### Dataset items
(* ===== verification/CanClock.v ===== *)
(** * The event loop as the CAN bus's clock

    [EventLoop] implements the interface the bus is verified against: the laws of
    [EventClockLaws] follow from what scheduling and cancelling do to the pending events. *)

From stdpp Require Import gmap sorting.
From S2P Require Import Prelude Common EventLoop EventLoopProofs EventLoopDispatch.
From S2P Require Import CanFrame CanBus CanBusProofs.
#[local] Open Scope Z_scope.
#[local] Open Scope fil_scope.

(** A type of callbacks that contains the bus's two. *)
Class CanCallbacks (C : Type) := {
  can_event : CanEvent -> C;
  as_can_event : C -> option CanEvent;
  as_can_event_law e : as_can_event (can_event e) = Some e;
}.

Section clock.
Context {C G B : Type} `{CanCallbacks C}.
Abbreviation Loop := (Loop C G B).
Abbreviation Slot := (Slot C G).

#[export] Instance loop_clock : EventClock Loop := {|
  ck_now_of := timeFor;
  ck_owner := lp_active_owner;
  ck_set_owner := setCurrentOwner;
  ck_schedule t e := scheduleBuiltin t (Some (can_event e)) None;
  ck_cancel := cancelId;
|}.

Definition bus_event (slot : Slot) : Z * option CanEvent := (sl_at slot, sl_builtin slot ≫= as_can_event).
Definition bus_events (l : Loop) : gmap Z (Z * option CanEvent) := bus_event <$> view l.
Definition has_room (l : Loop) : Prop :=
  lp_next_id l < lane_id_marker /\ lp_next_sequence l < max_u64 /\ Z.of_nat (length (lp_slots l)) < max_u32.

Lemma timeFor_range owner (l : Loop) : loop_ok l -> 0 <= timeFor owner l <= max_u64.
Proof.
  intros Hok. unfold timeFor. assert (∀ x, 0 <= u64 x <= max_u64) as Hu
    by (intros x; pose proof (u64_range x); unfold max_u64; lia).
  destruct (_ =? _); [apply Hu|]. destruct (lp_owner_now l !! owner); apply Hu.
Qed.

Lemma schedule_succeeds t c guard (l : Loop) : loop_ok l -> has_room l -> timeFor (lp_active_owner l) l <= t ->
  ∃ id l', scheduleBuiltin t (Some c) guard l = (inl id, l').
Proof.
  intros Hok (H1 & H2 & H3) Ht. pose proof (lo_next_id l Hok).
  unfold scheduleBuiltin, schedule_with, throw_if, get, update, mbind, Ev_bind, raise, mret, Ev_ret.
  rewrite bool_decide_eq_true_2 by done. cbn [negb]. rewrite (lo_serial l Hok). cbn [andb].
  destruct (Z.ltb_spec t (timeFor (lp_active_owner l) l)); [lia|].
  destruct (allocateId l) as [r1 l1] eqn:E1. assert (∃ id, r1 = inl id /\ lp_next_sequence l1 = lp_next_sequence l /\ lp_slots l1 = lp_slots l) as (id & -> & Q1 & S1).
  { unfold allocateId in E1. rewrite (lo_serial l Hok) in E1. destruct (Z.eqb_spec (lp_next_id l) 0); [lia|].
    destruct (Z.leb_spec lane_id_marker (lp_next_id l)); [lia|]. injection E1 as <- <-. by eexists. }
  destruct (acquireSlot l1) as [r2 l2] eqn:E2. assert (∃ i, r2 = inl i /\ lp_next_sequence l2 = lp_next_sequence l) as (i & -> & Q2).
  { unfold acquireSlot in E2. rewrite S1 in E2. destruct (Z.leb_spec max_u32 (Z.of_nat (length (lp_slots l)))); [lia|].
    destruct (lp_free_slots l1); injection E2 as <- <-; eexists; (split; [reflexivity|exact Q1]). }
  destruct (allocateSequence (stamp_slot i t id l2)) as [r3 l3] eqn:E3. assert (∃ q, r3 = inl q) as (q & ->).
  { unfold allocateSequence in E3. change (lp_next_sequence (stamp_slot i t id l2)) with (lp_next_sequence l2) in E3. rewrite Q2 in E3.
    destruct (Z.eqb_spec (lp_next_sequence l) max_u64); [lia|]. injection E3 as <- _. by eexists. }
  do 2 eexists. reflexivity.
Qed.

Lemma bus_events_schedule t e (l : Loop) : loop_ok l -> t <= max_u64 ->
  let '(r, l') := scheduleBuiltin t (Some (can_event e)) None l in
  loop_ok l' /\ lp_active_owner l' = lp_active_owner l /\ (∀ o, timeFor o l' = timeFor o l)
  /\ match r with
     | inl id => id <> 0 /\ bus_events l !! id = None /\ bus_events l' = <[id := (t, Some e)]> (bus_events l)
     | inr _ => bus_events l' = bus_events l /\ ~ (has_room l /\ timeFor (lp_active_owner l) l <= t)
     end.
Proof.
  intros Hok Ht. pose proof (schedule_spec true t (Some (can_event e)) None l Hok Ht) as Hs.
  pose proof (schedule_succeeds t (can_event e) None l Hok) as Hsucc. unfold scheduleBuiltin in *.
  destruct (schedule_with true t (Some (can_event e)) None l) as [r l'].
  destruct Hs as (Hok' & Hk & Ho & Hv). split; [done|]. split; [done|]. split; [intros o; by apply timeFor_clocks|].
  destruct r as [id|err].
  - destruct Hv as (_ & slot & Hnone & Hv & Hslot). split_and!.
    + assert (view l' !! id = Some slot) as Hx by (rewrite Hv; apply lookup_insert_eq).
      apply view_lookup in Hx as (i & Hx & <-); [|done]. destruct (lo_live_slot l' Hok' i slot Hx). lia.
    + unfold bus_events. by rewrite lookup_fmap, Hnone.
    + unfold bus_events. rewrite Hv, fmap_insert. f_equal. rewrite Hslot. unfold bus_event. cbn [sl_at sl_builtin mbind option_bind].
      by rewrite as_can_event_law.
  - split; [unfold bus_events; by rewrite Hv|]. intros [Hr Hn]. destruct (Hsucc Hr Hn) as (? & ? & ?). done.
Qed.

Lemma cancelId_room id (l : Loop) : has_room l -> has_room (cancelId id l).2.
Proof.
  intros (H1 & H2 & H3). unfold cancelId. destruct (id =? 0); [done|]. destruct (lp_live_events l !! id) as [ref|]; [|done].
  destruct (match lp_slots l !! _ with None => _ | Some _ => _ end); [done|]. split; [done|]. split; [done|]. cbn.
  by rewrite length_insert.
Qed.

#[local] Opaque schedule_with cancelId.
#[export] Program Instance loop_clock_laws : EventClockLaws Loop := {|
  ck_ok := loop_ok;
  ck_pending := bus_events;
  ck_room := has_room;
|}.
Next Obligation. intros l o Hok. by apply timeFor_range. Qed.
Next Obligation.
  intros l o Hok. pose proof (timeFor_shared o l Hok). pose proof (lo_shared_now l Hok).
  change (timeFor shared_event_owner l <= timeFor o l).
  assert (timeFor shared_event_owner l = lp_shared_now l) as ->; [|done].
  unfold timeFor. rewrite Z.eqb_refl, (lo_offset l Hok), Z.add_0_r. apply u64_small. unfold max_u64 in *. lia.
Qed.
Next Obligation.
  intros l o Hok. destruct (clocks_ok l (setCurrentOwner o l) Hok) as [Hok' Hv]; [by constructor|by constructor|].
  by split_and!.
Qed.
Next Obligation. intros l t e Hok Ht. exact (bus_events_schedule t e l Hok Ht). Qed.
Next Obligation.
  intros l id Hok. cbn. pose proof (cancelId_spec l id Hok) as Hc. pose proof (cancelId_room id l) as Hroom.
  destruct (cancelId id l) as [b l']. destruct Hc as (Hok' & Hk & Ho & _ & Hv). split_and!; try done.
  - intros o. by apply timeFor_clocks.
  - unfold bus_events. by rewrite Hv, fmap_delete.
Qed.
End clock.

### Work item
Which lines above hold the word "CanCallbacks"? Copy each of them.

### Answer area
Class CanCallbacks (C : Type) := {
Context {C G B : Type} `{CanCallbacks C}.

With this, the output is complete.